### INSTRUCTIONS FOR THE TASK
Copy exactly the line that contains "fe_args := of_args form;" plus all remaining lines of the data, and leave out every line before it.

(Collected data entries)

BEGIN

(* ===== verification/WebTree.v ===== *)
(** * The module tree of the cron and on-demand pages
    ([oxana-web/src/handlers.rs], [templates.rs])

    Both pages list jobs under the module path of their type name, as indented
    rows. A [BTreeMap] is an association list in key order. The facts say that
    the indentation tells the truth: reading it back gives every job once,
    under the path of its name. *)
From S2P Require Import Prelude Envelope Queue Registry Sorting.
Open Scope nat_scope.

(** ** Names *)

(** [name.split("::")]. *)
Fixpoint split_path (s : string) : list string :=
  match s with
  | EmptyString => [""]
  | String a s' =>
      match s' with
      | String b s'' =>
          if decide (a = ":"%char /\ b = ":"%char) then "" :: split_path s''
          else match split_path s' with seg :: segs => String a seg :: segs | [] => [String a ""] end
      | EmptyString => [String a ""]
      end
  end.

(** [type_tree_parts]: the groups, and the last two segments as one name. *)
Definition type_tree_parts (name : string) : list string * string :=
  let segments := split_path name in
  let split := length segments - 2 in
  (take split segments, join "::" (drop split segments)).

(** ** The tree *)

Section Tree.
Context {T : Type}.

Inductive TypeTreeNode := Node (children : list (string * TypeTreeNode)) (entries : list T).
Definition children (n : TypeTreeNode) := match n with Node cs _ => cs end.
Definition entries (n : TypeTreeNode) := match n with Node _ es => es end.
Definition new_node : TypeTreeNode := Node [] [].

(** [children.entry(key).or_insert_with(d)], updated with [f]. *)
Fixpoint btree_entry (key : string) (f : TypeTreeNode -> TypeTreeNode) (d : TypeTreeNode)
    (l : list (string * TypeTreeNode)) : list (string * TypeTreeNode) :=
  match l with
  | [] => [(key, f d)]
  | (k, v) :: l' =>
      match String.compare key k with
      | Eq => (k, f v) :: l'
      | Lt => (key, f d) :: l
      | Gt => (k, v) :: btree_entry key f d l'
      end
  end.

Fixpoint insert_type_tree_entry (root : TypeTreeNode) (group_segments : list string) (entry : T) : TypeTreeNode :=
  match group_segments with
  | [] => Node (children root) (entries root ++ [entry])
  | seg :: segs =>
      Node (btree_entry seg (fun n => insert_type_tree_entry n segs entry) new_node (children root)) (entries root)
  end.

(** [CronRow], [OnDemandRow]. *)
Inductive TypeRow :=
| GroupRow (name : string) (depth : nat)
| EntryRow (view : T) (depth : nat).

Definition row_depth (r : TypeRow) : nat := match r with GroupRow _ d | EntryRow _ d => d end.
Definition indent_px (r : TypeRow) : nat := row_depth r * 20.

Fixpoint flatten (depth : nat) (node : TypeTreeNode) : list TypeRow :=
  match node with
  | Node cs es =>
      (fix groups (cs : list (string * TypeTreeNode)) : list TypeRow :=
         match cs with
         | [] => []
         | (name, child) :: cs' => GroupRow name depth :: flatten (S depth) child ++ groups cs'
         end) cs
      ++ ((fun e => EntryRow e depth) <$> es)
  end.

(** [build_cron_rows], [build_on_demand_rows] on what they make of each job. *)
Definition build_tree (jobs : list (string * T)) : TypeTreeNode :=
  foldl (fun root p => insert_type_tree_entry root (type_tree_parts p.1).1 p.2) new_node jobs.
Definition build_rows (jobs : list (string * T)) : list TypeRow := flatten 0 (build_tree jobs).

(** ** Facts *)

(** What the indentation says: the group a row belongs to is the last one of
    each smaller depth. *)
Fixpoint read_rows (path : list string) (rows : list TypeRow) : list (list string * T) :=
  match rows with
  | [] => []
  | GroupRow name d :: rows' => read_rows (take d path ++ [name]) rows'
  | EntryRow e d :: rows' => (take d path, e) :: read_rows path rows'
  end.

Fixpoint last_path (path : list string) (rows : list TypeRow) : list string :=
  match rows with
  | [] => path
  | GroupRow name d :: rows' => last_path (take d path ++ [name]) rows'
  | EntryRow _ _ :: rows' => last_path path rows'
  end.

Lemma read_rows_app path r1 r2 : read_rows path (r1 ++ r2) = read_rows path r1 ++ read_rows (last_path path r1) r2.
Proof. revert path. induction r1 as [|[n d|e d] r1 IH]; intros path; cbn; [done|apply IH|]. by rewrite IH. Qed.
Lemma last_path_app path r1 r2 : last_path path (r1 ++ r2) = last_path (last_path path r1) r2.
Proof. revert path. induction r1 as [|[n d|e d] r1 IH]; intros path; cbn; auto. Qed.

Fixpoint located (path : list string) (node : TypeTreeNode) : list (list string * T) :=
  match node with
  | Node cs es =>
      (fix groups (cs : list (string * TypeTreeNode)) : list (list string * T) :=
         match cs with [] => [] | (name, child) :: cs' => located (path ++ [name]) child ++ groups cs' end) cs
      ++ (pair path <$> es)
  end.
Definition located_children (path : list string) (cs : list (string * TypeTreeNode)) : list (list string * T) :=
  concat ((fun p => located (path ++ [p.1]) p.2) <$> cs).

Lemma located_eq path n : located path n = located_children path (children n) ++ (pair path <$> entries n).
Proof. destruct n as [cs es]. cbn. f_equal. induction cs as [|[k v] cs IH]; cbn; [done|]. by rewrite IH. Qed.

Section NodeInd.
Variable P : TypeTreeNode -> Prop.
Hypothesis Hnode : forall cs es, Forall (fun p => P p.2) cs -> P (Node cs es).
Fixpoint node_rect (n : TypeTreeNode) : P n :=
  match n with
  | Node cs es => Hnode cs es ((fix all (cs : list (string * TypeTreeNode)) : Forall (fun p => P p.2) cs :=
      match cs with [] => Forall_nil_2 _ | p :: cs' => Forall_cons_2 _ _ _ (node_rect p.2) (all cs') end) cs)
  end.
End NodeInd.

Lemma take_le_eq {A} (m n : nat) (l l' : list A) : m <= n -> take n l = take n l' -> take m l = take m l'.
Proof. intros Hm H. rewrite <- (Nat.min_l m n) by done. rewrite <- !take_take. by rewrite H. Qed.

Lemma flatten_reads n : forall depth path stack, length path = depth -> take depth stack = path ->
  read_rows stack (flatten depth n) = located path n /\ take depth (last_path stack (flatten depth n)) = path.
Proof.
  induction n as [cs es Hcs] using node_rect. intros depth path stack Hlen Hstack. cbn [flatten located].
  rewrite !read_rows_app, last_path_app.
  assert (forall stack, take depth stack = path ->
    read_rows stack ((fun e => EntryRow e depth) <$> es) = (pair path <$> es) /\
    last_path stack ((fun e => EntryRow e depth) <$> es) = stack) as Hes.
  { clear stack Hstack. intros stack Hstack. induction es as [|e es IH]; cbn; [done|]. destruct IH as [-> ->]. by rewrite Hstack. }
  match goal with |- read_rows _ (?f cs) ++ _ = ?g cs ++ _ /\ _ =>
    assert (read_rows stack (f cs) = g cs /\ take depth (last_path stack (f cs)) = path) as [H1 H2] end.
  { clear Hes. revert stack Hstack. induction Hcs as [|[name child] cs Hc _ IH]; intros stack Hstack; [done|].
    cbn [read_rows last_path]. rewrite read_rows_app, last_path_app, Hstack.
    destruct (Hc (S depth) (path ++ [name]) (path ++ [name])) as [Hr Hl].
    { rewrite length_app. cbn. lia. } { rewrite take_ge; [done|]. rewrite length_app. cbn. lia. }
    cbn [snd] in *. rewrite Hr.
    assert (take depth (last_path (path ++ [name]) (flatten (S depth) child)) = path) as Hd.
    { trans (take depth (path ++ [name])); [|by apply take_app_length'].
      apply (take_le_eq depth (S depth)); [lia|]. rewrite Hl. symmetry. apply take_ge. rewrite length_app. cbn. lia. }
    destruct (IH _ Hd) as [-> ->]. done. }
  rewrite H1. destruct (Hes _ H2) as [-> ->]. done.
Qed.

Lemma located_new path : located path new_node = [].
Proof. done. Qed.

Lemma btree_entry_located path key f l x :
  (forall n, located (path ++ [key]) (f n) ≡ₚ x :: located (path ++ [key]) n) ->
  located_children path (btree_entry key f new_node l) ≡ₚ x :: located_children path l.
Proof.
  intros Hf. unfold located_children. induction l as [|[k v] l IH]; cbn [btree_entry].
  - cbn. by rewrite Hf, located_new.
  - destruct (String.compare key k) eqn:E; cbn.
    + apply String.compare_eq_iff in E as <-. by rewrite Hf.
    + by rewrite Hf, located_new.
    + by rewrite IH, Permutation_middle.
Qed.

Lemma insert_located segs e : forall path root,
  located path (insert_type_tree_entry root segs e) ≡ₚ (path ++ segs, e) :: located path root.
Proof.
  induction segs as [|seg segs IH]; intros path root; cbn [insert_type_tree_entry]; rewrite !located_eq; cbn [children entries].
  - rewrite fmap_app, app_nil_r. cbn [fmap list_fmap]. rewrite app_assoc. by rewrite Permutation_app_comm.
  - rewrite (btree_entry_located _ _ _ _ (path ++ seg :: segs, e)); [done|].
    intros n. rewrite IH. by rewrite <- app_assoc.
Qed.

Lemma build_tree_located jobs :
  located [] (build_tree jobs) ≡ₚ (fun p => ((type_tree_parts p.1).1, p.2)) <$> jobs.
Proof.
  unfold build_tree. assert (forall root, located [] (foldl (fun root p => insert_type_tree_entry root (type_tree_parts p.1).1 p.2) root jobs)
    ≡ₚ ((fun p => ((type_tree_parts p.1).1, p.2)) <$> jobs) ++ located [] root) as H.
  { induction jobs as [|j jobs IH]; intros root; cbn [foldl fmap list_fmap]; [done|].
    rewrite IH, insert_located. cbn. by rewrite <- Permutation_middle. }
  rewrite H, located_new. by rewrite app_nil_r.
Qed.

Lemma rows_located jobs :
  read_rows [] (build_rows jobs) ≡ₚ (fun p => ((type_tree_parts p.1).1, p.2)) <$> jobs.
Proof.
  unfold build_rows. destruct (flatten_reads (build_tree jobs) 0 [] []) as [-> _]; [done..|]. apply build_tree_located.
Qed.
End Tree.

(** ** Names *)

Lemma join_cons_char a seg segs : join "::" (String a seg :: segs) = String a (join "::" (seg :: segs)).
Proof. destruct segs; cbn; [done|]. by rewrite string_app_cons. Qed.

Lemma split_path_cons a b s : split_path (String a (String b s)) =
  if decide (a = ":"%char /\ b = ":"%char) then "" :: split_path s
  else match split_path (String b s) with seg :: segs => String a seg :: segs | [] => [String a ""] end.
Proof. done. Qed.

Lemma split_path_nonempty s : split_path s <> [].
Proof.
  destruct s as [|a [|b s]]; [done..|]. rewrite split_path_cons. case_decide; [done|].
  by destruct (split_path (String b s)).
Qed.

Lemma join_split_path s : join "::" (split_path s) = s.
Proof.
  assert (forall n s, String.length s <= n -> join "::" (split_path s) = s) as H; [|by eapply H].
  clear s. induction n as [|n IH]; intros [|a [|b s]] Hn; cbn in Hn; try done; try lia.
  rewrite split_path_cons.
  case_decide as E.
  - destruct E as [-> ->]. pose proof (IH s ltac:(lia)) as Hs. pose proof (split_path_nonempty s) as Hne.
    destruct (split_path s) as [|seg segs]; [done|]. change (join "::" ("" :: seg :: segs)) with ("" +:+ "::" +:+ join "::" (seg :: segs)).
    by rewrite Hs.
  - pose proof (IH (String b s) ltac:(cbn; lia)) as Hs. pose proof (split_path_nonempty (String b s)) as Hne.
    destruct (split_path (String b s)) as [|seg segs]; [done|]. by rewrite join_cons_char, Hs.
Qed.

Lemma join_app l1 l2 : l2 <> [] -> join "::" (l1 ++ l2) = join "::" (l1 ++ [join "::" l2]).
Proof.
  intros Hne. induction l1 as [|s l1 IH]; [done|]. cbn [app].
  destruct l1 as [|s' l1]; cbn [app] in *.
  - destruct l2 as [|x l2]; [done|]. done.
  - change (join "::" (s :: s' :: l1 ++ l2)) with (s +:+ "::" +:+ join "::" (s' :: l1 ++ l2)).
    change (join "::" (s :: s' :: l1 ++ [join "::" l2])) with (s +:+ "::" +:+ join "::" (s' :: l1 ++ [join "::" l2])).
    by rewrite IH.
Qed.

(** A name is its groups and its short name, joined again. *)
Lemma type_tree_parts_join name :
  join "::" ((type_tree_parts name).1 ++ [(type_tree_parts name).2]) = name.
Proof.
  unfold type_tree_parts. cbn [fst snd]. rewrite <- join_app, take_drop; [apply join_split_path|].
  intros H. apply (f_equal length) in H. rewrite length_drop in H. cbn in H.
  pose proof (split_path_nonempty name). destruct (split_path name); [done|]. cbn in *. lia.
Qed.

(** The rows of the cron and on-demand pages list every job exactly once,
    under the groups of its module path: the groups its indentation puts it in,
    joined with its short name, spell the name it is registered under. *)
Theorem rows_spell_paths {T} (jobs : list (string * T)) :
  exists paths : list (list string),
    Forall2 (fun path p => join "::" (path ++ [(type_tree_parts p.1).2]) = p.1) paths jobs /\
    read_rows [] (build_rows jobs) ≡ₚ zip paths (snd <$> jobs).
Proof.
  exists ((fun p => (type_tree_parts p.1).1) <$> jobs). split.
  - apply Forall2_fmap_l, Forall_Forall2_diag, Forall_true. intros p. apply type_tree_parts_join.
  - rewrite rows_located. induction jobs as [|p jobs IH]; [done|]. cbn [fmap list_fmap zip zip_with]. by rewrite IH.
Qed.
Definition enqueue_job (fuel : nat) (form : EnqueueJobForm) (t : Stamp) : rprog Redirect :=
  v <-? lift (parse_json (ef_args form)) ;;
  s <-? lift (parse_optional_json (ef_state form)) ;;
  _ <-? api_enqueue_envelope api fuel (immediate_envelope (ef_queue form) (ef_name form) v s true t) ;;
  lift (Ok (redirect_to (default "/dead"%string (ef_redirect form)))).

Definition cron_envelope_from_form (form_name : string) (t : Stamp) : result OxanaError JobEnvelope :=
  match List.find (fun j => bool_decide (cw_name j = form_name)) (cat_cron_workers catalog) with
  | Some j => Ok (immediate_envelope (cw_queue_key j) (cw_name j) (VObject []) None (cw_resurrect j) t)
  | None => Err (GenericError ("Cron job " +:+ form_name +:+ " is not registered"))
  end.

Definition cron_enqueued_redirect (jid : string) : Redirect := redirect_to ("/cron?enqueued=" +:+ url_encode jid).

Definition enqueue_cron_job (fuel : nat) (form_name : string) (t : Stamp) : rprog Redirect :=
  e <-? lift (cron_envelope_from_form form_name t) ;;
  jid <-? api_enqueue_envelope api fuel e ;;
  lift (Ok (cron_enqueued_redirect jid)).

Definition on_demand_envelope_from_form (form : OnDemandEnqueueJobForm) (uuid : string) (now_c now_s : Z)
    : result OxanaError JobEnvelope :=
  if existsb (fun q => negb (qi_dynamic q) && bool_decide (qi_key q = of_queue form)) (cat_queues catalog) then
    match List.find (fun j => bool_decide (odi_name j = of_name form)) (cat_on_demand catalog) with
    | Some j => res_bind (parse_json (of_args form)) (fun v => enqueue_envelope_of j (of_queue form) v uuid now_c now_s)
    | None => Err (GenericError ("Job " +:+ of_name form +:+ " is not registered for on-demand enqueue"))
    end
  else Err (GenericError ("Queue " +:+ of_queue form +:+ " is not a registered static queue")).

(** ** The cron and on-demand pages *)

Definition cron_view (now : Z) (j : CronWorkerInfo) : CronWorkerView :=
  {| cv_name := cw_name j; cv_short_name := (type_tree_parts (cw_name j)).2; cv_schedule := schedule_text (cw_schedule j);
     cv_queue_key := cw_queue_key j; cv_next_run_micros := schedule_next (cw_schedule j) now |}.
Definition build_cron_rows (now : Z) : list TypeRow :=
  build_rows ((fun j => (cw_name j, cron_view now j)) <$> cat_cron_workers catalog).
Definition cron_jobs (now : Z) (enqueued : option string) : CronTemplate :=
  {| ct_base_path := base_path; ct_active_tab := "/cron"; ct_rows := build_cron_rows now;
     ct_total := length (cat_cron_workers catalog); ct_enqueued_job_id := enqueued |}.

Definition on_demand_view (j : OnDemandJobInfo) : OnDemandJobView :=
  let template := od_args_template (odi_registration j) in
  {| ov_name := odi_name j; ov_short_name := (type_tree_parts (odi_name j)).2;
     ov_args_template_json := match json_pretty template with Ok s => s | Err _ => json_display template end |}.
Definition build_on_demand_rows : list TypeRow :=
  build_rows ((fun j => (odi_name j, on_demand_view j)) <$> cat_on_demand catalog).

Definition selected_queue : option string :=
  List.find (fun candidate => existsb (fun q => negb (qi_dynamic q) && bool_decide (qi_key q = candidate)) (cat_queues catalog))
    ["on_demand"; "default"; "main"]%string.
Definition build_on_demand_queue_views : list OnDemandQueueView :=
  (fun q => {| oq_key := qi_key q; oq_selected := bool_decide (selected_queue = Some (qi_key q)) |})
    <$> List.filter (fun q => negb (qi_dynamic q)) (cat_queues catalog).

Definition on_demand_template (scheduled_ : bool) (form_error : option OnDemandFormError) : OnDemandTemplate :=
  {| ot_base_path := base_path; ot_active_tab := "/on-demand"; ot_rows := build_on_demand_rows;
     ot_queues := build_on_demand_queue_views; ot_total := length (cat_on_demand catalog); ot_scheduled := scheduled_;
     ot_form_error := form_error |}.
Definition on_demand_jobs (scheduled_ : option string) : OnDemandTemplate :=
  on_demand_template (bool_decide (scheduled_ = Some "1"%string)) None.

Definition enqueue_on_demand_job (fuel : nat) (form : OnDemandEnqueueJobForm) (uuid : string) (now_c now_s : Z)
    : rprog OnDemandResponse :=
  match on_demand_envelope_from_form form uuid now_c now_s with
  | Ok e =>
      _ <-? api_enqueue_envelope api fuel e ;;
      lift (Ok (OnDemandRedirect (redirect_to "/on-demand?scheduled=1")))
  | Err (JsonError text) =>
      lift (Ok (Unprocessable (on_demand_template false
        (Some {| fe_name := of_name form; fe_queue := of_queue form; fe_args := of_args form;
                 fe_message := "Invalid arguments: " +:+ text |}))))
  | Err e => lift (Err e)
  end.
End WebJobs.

END

### RESPONSE BOX
        (Some {| fe_name := of_name form; fe_queue := of_queue form; fe_args := of_args form;
                 fe_message := "Invalid arguments: " +:+ text |}))))
  | Err e => lift (Err e)
  end.
End WebJobs.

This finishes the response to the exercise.